Saved data entries:
──────

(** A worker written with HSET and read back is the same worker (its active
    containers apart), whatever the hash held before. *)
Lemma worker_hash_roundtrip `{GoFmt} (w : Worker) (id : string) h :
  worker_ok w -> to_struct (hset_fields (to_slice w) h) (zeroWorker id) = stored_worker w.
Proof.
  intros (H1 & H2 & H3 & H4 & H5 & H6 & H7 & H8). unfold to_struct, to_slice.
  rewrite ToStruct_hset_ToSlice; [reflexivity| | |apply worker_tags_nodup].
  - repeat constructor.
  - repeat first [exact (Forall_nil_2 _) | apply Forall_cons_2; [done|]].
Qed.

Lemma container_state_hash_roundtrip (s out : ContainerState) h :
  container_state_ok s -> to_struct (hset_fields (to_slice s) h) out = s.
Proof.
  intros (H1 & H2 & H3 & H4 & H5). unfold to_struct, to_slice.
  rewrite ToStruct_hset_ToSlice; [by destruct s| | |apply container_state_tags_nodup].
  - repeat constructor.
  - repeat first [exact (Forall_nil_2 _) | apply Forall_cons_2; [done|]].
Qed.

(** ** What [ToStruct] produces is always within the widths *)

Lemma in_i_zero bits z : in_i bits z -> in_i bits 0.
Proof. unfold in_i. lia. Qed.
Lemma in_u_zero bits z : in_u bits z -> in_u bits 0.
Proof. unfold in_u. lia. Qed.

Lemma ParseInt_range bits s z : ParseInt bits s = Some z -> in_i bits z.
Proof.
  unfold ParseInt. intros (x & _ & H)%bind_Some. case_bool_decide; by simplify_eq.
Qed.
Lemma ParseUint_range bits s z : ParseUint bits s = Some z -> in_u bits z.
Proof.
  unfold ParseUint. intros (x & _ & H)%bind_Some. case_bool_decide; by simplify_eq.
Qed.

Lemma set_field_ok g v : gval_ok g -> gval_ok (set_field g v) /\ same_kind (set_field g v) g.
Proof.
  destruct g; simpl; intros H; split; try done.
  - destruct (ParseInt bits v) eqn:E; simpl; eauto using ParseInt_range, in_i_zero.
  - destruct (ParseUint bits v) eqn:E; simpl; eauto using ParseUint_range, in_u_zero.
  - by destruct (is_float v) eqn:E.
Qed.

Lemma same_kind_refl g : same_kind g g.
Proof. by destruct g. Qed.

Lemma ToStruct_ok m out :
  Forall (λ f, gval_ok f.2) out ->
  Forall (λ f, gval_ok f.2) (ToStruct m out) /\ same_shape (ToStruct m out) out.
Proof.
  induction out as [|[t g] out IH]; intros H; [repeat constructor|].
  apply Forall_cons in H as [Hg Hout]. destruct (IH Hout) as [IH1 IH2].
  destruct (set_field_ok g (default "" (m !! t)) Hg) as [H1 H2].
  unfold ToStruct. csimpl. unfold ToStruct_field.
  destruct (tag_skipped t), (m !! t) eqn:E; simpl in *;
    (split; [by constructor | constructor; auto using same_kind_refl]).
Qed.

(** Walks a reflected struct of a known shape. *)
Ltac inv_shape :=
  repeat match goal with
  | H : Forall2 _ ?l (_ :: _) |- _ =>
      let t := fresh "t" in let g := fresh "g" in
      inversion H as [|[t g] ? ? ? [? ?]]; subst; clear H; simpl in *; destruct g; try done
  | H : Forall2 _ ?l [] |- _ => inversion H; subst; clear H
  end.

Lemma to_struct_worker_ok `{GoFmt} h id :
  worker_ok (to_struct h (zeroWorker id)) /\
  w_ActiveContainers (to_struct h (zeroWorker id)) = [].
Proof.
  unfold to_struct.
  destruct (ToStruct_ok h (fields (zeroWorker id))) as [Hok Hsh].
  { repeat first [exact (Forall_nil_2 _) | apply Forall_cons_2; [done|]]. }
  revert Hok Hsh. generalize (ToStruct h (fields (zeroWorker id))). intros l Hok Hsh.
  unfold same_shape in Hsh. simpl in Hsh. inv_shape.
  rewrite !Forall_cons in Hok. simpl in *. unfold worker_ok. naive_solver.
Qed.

──────

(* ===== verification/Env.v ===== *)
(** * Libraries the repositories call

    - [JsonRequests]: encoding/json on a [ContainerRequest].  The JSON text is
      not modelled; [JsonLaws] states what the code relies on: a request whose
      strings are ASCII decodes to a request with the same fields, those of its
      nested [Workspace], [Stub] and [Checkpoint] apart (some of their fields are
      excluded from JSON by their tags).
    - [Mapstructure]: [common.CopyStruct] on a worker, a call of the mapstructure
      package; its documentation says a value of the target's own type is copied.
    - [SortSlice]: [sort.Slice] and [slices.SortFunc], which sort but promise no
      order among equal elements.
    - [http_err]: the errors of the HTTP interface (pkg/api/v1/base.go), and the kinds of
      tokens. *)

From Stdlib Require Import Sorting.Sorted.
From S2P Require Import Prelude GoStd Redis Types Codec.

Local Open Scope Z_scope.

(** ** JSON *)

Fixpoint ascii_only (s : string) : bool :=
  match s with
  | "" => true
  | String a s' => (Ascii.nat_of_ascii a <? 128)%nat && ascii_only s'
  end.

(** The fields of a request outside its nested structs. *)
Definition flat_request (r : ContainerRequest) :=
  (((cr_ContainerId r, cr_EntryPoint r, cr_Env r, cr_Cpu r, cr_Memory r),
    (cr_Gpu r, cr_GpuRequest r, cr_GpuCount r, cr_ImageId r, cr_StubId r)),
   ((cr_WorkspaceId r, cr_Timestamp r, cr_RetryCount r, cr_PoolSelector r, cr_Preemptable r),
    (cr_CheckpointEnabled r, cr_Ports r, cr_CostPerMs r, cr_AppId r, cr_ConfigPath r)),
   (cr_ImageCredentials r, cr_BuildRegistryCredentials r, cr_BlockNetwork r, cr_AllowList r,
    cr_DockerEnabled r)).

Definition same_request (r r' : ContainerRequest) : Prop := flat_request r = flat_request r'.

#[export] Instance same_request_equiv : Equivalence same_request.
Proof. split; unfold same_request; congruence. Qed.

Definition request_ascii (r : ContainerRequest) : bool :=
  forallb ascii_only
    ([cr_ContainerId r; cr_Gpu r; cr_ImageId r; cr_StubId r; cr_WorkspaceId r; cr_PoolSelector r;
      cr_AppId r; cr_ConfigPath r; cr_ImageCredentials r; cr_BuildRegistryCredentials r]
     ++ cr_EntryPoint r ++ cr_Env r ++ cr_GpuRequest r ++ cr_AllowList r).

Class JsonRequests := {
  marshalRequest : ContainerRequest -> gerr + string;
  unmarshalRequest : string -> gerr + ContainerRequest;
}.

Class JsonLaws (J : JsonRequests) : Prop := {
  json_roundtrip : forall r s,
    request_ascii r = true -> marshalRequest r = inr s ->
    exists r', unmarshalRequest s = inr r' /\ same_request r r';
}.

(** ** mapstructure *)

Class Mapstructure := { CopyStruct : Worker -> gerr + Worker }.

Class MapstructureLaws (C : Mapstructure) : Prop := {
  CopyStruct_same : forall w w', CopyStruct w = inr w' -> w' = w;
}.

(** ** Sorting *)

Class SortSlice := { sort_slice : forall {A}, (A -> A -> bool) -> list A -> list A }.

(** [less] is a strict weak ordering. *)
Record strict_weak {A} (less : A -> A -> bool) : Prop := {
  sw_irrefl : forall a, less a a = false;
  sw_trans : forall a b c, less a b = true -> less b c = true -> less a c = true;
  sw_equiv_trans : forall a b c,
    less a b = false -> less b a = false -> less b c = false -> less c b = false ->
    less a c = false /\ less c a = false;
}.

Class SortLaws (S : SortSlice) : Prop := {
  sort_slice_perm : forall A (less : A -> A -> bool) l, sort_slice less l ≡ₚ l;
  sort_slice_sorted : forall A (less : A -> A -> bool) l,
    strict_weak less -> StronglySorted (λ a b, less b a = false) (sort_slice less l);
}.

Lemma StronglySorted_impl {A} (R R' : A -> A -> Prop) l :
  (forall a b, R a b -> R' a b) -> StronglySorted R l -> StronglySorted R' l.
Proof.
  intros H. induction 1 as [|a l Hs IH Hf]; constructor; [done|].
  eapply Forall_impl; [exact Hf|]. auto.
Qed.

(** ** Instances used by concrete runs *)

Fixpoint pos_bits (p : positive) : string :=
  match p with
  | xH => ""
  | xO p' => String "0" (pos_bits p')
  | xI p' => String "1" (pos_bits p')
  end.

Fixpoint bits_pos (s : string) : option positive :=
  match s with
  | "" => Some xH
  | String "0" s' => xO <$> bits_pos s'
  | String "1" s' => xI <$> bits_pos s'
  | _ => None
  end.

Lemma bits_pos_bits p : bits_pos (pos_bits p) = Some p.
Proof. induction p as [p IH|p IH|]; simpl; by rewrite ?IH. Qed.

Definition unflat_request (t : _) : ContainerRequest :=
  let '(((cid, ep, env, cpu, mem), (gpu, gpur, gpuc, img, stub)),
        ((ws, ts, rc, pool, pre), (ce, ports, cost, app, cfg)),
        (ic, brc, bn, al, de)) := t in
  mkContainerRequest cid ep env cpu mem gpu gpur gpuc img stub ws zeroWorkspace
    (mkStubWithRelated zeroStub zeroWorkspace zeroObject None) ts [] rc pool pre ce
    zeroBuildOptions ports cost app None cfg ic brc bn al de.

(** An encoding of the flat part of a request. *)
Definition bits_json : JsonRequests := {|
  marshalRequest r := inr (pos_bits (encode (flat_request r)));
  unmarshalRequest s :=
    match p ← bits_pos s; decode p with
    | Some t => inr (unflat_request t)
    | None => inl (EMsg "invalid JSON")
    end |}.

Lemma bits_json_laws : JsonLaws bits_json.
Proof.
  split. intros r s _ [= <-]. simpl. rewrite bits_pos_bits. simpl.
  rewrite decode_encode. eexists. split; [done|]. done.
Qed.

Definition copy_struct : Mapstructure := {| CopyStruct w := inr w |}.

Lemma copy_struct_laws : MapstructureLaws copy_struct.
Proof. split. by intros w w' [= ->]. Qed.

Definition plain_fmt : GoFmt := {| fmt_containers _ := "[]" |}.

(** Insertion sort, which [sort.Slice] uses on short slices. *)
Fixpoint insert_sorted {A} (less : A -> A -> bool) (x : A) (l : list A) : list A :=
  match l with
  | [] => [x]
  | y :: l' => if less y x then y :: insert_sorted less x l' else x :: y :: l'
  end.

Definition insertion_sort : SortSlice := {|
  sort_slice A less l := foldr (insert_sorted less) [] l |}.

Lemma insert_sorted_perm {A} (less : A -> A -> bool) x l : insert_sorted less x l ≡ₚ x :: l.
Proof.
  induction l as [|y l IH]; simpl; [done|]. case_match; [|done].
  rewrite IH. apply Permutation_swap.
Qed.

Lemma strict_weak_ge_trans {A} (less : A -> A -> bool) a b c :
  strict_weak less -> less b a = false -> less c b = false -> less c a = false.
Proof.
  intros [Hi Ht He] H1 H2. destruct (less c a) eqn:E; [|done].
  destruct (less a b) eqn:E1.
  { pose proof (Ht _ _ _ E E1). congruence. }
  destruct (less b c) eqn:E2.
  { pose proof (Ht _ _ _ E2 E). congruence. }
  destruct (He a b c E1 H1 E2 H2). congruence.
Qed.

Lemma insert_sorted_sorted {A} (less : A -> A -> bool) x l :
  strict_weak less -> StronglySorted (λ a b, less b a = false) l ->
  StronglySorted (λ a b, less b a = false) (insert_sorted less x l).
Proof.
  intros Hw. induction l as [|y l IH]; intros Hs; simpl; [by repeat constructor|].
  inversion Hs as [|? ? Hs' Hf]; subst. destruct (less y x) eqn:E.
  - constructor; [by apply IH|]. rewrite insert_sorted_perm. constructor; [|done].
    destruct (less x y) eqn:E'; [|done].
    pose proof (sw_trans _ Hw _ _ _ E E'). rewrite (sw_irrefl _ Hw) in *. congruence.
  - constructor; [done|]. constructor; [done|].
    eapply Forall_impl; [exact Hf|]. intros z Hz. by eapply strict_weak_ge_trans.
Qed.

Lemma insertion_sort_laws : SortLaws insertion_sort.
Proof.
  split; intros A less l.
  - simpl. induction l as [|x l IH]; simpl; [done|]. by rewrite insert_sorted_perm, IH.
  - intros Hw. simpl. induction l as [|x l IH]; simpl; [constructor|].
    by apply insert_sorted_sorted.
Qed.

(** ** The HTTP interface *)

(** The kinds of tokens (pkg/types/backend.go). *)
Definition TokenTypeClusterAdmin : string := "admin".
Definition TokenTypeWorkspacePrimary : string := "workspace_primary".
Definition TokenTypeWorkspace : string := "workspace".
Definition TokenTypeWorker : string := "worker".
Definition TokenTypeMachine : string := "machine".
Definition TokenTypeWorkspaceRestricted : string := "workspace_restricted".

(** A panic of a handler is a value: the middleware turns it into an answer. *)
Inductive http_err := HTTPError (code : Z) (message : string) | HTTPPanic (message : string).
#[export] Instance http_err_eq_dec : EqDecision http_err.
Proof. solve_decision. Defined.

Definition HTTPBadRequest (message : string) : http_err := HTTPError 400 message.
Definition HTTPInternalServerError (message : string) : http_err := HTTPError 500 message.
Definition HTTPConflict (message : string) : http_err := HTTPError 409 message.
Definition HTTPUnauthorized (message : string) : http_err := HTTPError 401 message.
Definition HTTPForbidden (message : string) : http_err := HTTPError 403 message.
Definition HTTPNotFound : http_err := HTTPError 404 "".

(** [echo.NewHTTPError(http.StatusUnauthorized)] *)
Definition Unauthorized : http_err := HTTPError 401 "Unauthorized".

──────

YOUR INSTRUCTIONS
Exactly how many lines in the data above contain the word "Sorting"? Respond with the number and nothing more.

ANSWER TO THE EXERCISE
2